UNA MESA UNIVERSITARIA

Viví, hace cuatro décadas, una experiencia que permite explicar, por ejemplo, por qué en España sí saben de vinos mientras nosotros sabemos más de bebidas “de fantasía”, cuando nos sentamos a comer. Viví como universitario visitante en el Colegio Mayor Francisco Franco de Madrid, una experiencia que de seguro se replicaba en todos los establecimientos educacionales de ese nivel, a la  hora de los almuerzos. Veinte o más alumnos alimentándonos entre clase y clase y servidos “a la antigua” por mozos uniformados. En la larga mesa, tres o cuatro grandes jarras.., de vino tinto. Todos los jóvenes (yo también) nos servíamos las copas sin la menor preocupación de que se fueran algunos grados de más a la cabeza. La próxima clase comenzaba en media hora.

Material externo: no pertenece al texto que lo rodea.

(** * Further properties of [_request] and of the operations *)

(** What [new Headers] makes of the two headers of [_request]. *)
Lemma Headers_new_request (value : string) :
  Headers_new [ ("Authorization", value);
                ("Content-Type", "application/json") ] =
  if validHeaderValue (normalize value)
  then Return [ ("Authorization", normalize value);
                ("Content-Type", "application/json") ]
  else Throw (TypeError "Headers: invalid name or value").
Proof.
  destruct (validHeaderValue (normalize value)) eqn:E;
    cbn [Headers_new]; rewrite E; reflexivity.
Qed.

Section RequestFacts.

Variable network : nat -> FetchResult.
Variable decode : list byte -> string.
Variable parse : string -> Completion Json.
Variable stringify : JsValue -> option string.
Variable this : MistralClient.

(** [_request] is the construction of the headers, then the transport on
    the url and options it builds, then the parsing of the body. *)
Lemma request_as_transport (method path : string) (request : JsValue)
    (retries : option Z) (w : World) :
  _request network decode parse stringify this method path request retries w
  = match Headers_new (request_headers this) with
    | Throw e => (Throw e, w)
    | Return hs =>
        (parsed decode parse
           (fst (_fetchWithRetry network (request_url this path)
                   (request_options stringify hs method request)
                   (or_default 3 retries) 500 w)),
         snd (_fetchWithRetry network (request_url this path)
                (request_options stringify hs method request)
                (or_default 3 retries) 500 w))
    end.
Proof.
  unfold _request, _fetchWithRetry_call, request_headers, request_url,
    request_options.
  cbv zeta. cbn [or_default].
  destruct (Headers_new
              [("Authorization", ("Bearer " ++ template (apiKey this))%string);
               ("Content-Type", "application/json")]) as [hs|e];
    [|reflexivity].
  match goal with
  | |- context [_fetchWithRetry ?n ?u ?o ?r ?d ?w0] =>
      destruct (_fetchWithRetry n u o r d w0) as [[response|e] w']
  end; reflexivity.
Qed.

Lemma request_default_run (method path : string) (request : JsValue)
    (w : World) :
  client_run stringify this (request_url this path) method request w
             (snd (_request network decode parse stringify this method path
                            request None w)).
Proof.
  unfold client_run. rewrite request_as_transport.
  destruct (Headers_new (request_headers this)) as [hs|e]; [|reflexivity].
  cbn [snd or_default].
  destruct (fetchWithRetry_run network (request_url this path)
              (request_options stringify hs method request)
              (Z.to_nat 3) 3 500 w eq_refl) as (n & Hn & _ & _ & Hrun).
  exists n. rewrite Hrun. cbn [snd].
  rewrite attempts_app, waits_app, attempts_schedule, waits_schedule,
    backoff_length, total_app, total_backoff.
  change (Z.to_nat 3) with 3%nat in Hn.
  repeat split; lia.
Qed.

End RequestFacts.

(** A key with a newline inside: [new Headers] throws and nothing is
    sent. *)
Example request_with_bad_key_sends_nothing :
  _request always_404 Reference.decode Reference.JSON_parse
           Reference.JSON_stringify client_with_bad_key
           "get" "v1/models" VUndefined None [] =
  (Throw (TypeError "Headers: invalid name or value"), []).
Proof. reflexivity. Qed.

(** X6.  A call of [_request] first builds its headers; when [new Headers]
    throws, the call throws that error and sends nothing.  Otherwise it
    ends after [n] retries, [n] at most the retry count given (3 when none
    is), on an attempt whose outcome decides: a rejection is thrown as it
    is; a response has its body parsed as JSON and returned whatever its
    status.  The attempts all carry the url [<endpoint>/<path>] and the same
    options, and the waits start at 500 ms whatever the caller passes. *)
Theorem request_run
    (network : nat -> FetchResult) (decode : list byte -> string)
    (parse : string -> Completion Json) (stringify : JsValue -> option string)
    (this : MistralClient) (method path : string) (request : JsValue)
    (retries : option Z) (w : World) :
  match Headers_new (request_headers this) with
  | Throw e =>
      _request network decode parse stringify this method path request
               retries w = (Throw e, w)
  | Return hs =>
      exists n : nat,
        Z.of_nat n <= Z.max 0 (or_default 3 retries) /\
        _request network decode parse stringify this method path request
                 retries w
        = (parsed decode parse (completion (network (attempts w + n)%nat)),
           w ++ schedule (request_url this path)
                         (request_options stringify hs method request)
                         (backoff 500 n))
  end.
Proof.
  rewrite request_as_transport.
  destruct (Headers_new (request_headers this)) as [hs|e]; [|reflexivity].
  destruct (fetchWithRetry_run network (request_url this path)
              (request_options stringify hs method request)
              (Z.to_nat (or_default 3 retries)) (or_default 3 retries) 500 w
              eq_refl) as (n & Hn & _ & _ & Hrun).
  exists n. rewrite Hrun. split; [lia | reflexivity].
Qed.

(** X7.  Each operation of the client leaves the history as it is when
    [new Headers] refuses the client's key; otherwise it sends one request
    to its own path, at most four times, and waits 500 ms, then 1000 ms,
    then 2000 ms between the attempts: [listModels] a [get] of [v1/models]
    with the serialisation of [undefined] as body, [chat] and [chatStream]
    a [post] of [v1/chat/completions], [embeddings] a [post] of
    [v1/embeddings] with the object of its two arguments. *)
Theorem operations_default_run
    (network : nat -> FetchResult) (decode : list byte -> string)
    (parse : string -> Completion Json) (stringify : JsValue -> option string)
    (this : MistralClient) (p : ChatParams) (model input : JsValue)
    (w : World) :
  client_run stringify this (request_url this "v1/models") "get" VUndefined
             w (snd (listModels network decode parse stringify this w)) /\
  client_run stringify this (request_url this "v1/chat/completions") "post"
             (chat_request p)
             w (snd (chat network decode parse stringify this p w)) /\
  client_run stringify this (request_url this "v1/chat/completions") "post"
             (chatStream_request p)
             w (snd (chatStream network decode parse stringify this p w)) /\
  client_run stringify this (request_url this "v1/embeddings") "post"
             (VObject [("model", model); ("input", input)])
             w (snd (embeddings network decode parse stringify this
                                model input w)).
Proof.
  split; [apply request_default_run|].
  split; [apply request_default_run|].
  split; [|apply request_default_run].
  unfold chatStream.
  pose proof (request_default_run network decode parse stringify this
                "post" "v1/chat/completions" (chatStream_request p) w)
    as Hrun.
  destruct (_request network decode parse stringify this "post"
              "v1/chat/completions" (chatStream_request p) None w)
    as [response w'].
  exact Hrun.
Qed.
(** * Remote session gateway: credential stores and connection gateway

    A shallow embedding of
      - electron/remote/rotating-token-store.ts   (AccessTokenStore)
      - electron/remote/refresh-session-store.ts  (RefreshSessionStore)
      - electron/remote/server.ts                 (ConnectionGateway, BroadcastHub)
    together with the properties the gateway specification states about
    them. *)

From Stdlib Require Import ZArith List String Ascii Bool Arith Lia.
From Stdlib Require Import Decimal DecimalNat DecimalString.
Import ListNotations.

Open Scope string_scope.
Open Scope list_scope.
Open Scope Z_scope.

(** ** The JavaScript runtime seams

    Both stores take a clock [now] and a token generator [issueToken]
    (by default [Date.now] and [randomBytes(24).toString('base64url')]).
    Either may return something different at every call, so the world
    carries the whole sequence of clock readings and of generated
    tokens, and counts how many of each have been consumed. *)

Record World := mkWorld {
  clock : nat -> Z;        (* the i-th result of now() *)
  ticks : nat;             (* number of now() calls made so far *)
  entropy : nat -> string; (* the i-th result of issueToken() *)
  draws : nat              (* number of issueToken() calls made so far *)
}.

Definition tick (w : World) : World :=
  mkWorld (clock w) (S (ticks w)) (entropy w) (draws w).

Definition draw (w : World) : World :=
  mkWorld (clock w) (ticks w) (entropy w) (S (draws w)).

(** A small state monad: every function of the sources closes over
    mutable variables, which become the state that is threaded here. *)

Definition State (S A : Type) : Type := S -> A * S.

Definition ret {S A} (a : A) : State S A := fun s => (a, s).

Definition bind {S A B} (m : State S A) (k : A -> State S B) : State S B :=
  fun s => let (a, s') := m s in k a s'.

Definition gets {S A} (f : S -> A) : State S A := fun s => (f s, s).

Definition modify {S} (f : S -> S) : State S unit := fun s => (tt, f s).

Definition when {S} (b : bool) (m : State S unit) : State S unit :=
  if b then m else ret tt.

Declare Scope state_scope.
Delimit Scope state_scope with state.
Notation "x <- m ;; k" := (bind m (fun x => k))
  (at level 61, m at next level, right associativity) : state_scope.
Notation "m ;;; k" := (bind m (fun _ => k))
  (at level 61, right associativity) : state_scope.
Open Scope state_scope.

Class HasWorld (S : Type) := {
  the_world : S -> World;
  with_world : World -> S -> S
}.

(** [now()] *)
Definition now {S} `{HasWorld S} : State S Z :=
  fun s => let w := the_world s in (clock w (ticks w), with_world (tick w) s).

(** [issueToken()] *)
Definition issueToken {S} `{HasWorld S} : State S string :=
  fun s => let w := the_world s in (entropy w (draws w), with_world (draw w) s).

(** The seams as the repository's tests inject them: a clock that the
    test sets, and [issueToken: () => `${prefix}${idx++}`]. *)
Definition numbered (prefix : string) (idx : nat) : string :=
  (prefix ++ NilEmpty.string_of_uint (Nat.to_uint idx))%string.

Definition test_world (clk : nat -> Z) (prefix : string) : World :=
  mkWorld clk 0 (numbered prefix) 0.

(** The generator never repeats itself and never yields the empty
    string (24 random bytes in base64url are 32 characters). *)
Definition fresh_source (w : World) : Prop :=
  (forall i j, entropy w i = entropy w j -> i = j) /\
  (forall i, entropy w i <> "").

(** ** Buffers and arrays *)

(** A [Buffer] is the byte sequence of the token; Rocq strings are byte
    strings, so [Buffer.from] keeps the bytes. *)
Definition Buffer := string.
Definition Buffer_from (s : string) : Buffer := s.

(** [crypto.timingSafeEqual] on two buffers of the same length. *)
Definition timingSafeEqual (a b : Buffer) : bool := String.eqb a b.

(** [candidateBuf.length === tokenBuf.length && timingSafeEqual(...)] *)
Definition sameBuf (a b : Buffer) : bool :=
  Nat.eqb (String.length a) (String.length b) && timingSafeEqual a b.

(** [!candidate] for [candidate : string | null | undefined] *)
Definition falsy (candidate : option string) : bool :=
  match candidate with
  | None => true
  | Some c => String.eqb c ""
  end.

Definition str (candidate : option string) : string :=
  match candidate with Some c => c | None => "" end.

(** [arr.splice(i, 1)] *)
Fixpoint splice_out {A} (i : nat) (l : list A) : list A :=
  match l, i with
  | [], _ => []
  | _ :: tl, O => tl
  | x :: tl, S j => x :: splice_out j tl
  end.

(** [arr.splice(0, deleteCount)] *)
Definition splice_front {A} (deleteCount : Z) (l : list A) : list A :=
  skipn (Z.to_nat deleteCount) l.

(** The pruning loop of both stores:
    [for (let i = arr.length - 1; i >= 0; i--)
       if (dead(arr[i])) arr.splice(i, 1);]
    [prune_down dead n arr] runs the iterations i = n-1, ..., 0. *)
Fixpoint prune_down {A} (dead : A -> bool) (n : nat) (arr : list A) : list A :=
  match n with
  | O => arr
  | S i =>
      prune_down dead i
        (match nth_error arr i with
         | Some e => if dead e then splice_out i arr else arr
         | None => arr
         end)
  end.

(** [if (arr.length > cap) arr.splice(0, arr.length - cap);] *)
Definition cap_oldest {A} (cap : Z) (arr : list A) : list A :=
  if Z.of_nat (List.length arr) >? cap
  then splice_front (Z.of_nat (List.length arr) - cap) arr
  else arr.

(** The most recent [cap] elements of an array in insertion order:
    what [cap_oldest] leaves. *)
Definition survivors {A} (cap : Z) (all : list A) : list A :=
  skipn (List.length all - Z.to_nat cap) all.

(** ** rotating-token-store.ts *)

Module RotatingTokenStore.

Record CurrentToken := mkCurrent {
  token : string;
  tokenBuf : Buffer;
  expiresAt : Z
}.

Record PreviousToken := mkPrevious {
  prevBuf : Buffer;
  prevExpiresAt : Z
}.

Record Options := mkOptions {
  tokenTtlMs : Z;
  previousTokenTtlMs : Z;
  maxPreviousTokens : Z
}.

(** The variables the closure of [createRotatingTokenStore] captures. *)
Record Store := mkStore {
  world : World;
  current : CurrentToken;
  previous : list PreviousToken
}.

#[export] Instance Store_world : HasWorld Store := {
  the_world := world;
  with_world w s := mkStore w (current s) (previous s)
}.

Definition set_current (c : CurrentToken) (s : Store) : Store :=
  mkStore (world s) c (previous s).

Definition set_previous (p : list PreviousToken) (s : Store) : Store :=
  mkStore (world s) (current s) p.

Section WithOptions.
Variable options : Options.

Definition issueCurrent {S} `{HasWorld S} : State S CurrentToken :=
  tok <- issueToken ;;
  n <- now ;;
  ret (mkCurrent tok (Buffer_from tok) (n + tokenTtlMs options)).

Definition accepts (candidate : option string) : State Store bool :=
  if falsy candidate then ret false else
  let candidateBuf := Buffer_from (str candidate) in
  nowMs <- now ;;
  cur <- gets current ;;
  if (nowMs <=? expiresAt cur) && sameBuf candidateBuf (tokenBuf cur)
  then ret true
  else
    prev <- gets previous ;;
    ret (existsb (fun p => (nowMs <=? prevExpiresAt p)
                           && sameBuf candidateBuf (prevBuf p)) prev).

Definition rotate : State Store unit :=
  cur <- gets current ;;
  n <- now ;;
  modify (fun s => set_previous
            (previous s ++ [mkPrevious (tokenBuf cur) (n + previousTokenTtlMs options)]) s) ;;;
  modify (fun s => set_previous (cap_oldest (maxPreviousTokens options) (previous s)) s) ;;;
  c <- issueCurrent ;;
  modify (set_current c).

Definition prune : State Store unit :=
  nowMs <- now ;;
  modify (fun s => set_previous
            (prune_down (fun p => nowMs >? prevExpiresAt p)
                        (List.length (previous s)) (previous s)) s).

Definition previousTokenCount : State Store nat :=
  gets (fun s => List.length (previous s)).

End WithOptions.

(** [createRotatingTokenStore(options)] given the injected clock and
    generator. *)
Definition create (options : Options) (w : World) : Store :=
  let (c, w') := @issueCurrent options World
                   {| the_world := fun w => w; with_world := fun w _ => w |} w in
  mkStore w' c [].

End RotatingTokenStore.

(** ** refresh-session-store.ts *)

Module RefreshSessionStore.

Record RefreshEntry := mkEntry {
  tokenBuf : Buffer;
  expiresAt : Z
}.

Record Options := mkOptions {
  ttlMs : Z;
  maxTokens : Z
}.

Record Store := mkStore {
  world : World;
  entries : list RefreshEntry
}.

Nunca olvidé esos almuerzos, se mantienen en mi memoria cuando advierto que en Chile ocurre exactamente todo lo contrario. Aquello de España se llama aprender cultura del beber desde la época de estudiante. Educación desde la adolescencia. Lo de nuestro país, qué duda cabe, se aleja sustantivamente de ello. ¿Por qué esta forma de ser jamás nadie la pensó para nosotros y, en cambio, acá partimos de la base que beber una copa de vino en ambiente estudiantil o laboral es improcedente? ¿Incluso prohibido?

Como siempre, un problema de educación. Digamos, como ausencia de la educación cívica. Y vale la pena preguntarse si es o no demasiado tarde.

Resulta por lo menos incongruente que en nuestro país de gran producción vinícola, no nos caractericemos precisamente por ser realmente cultores del buen beber.  Y ojo! que esto no tiene que ver con la cantidad que ingiramos sino con el profundo significado, en varios sentidos, de una copa bien servida. Muchas veces, efectivamente, esa hipotética pero indispensable copa bien servida podría hacer la diferencia.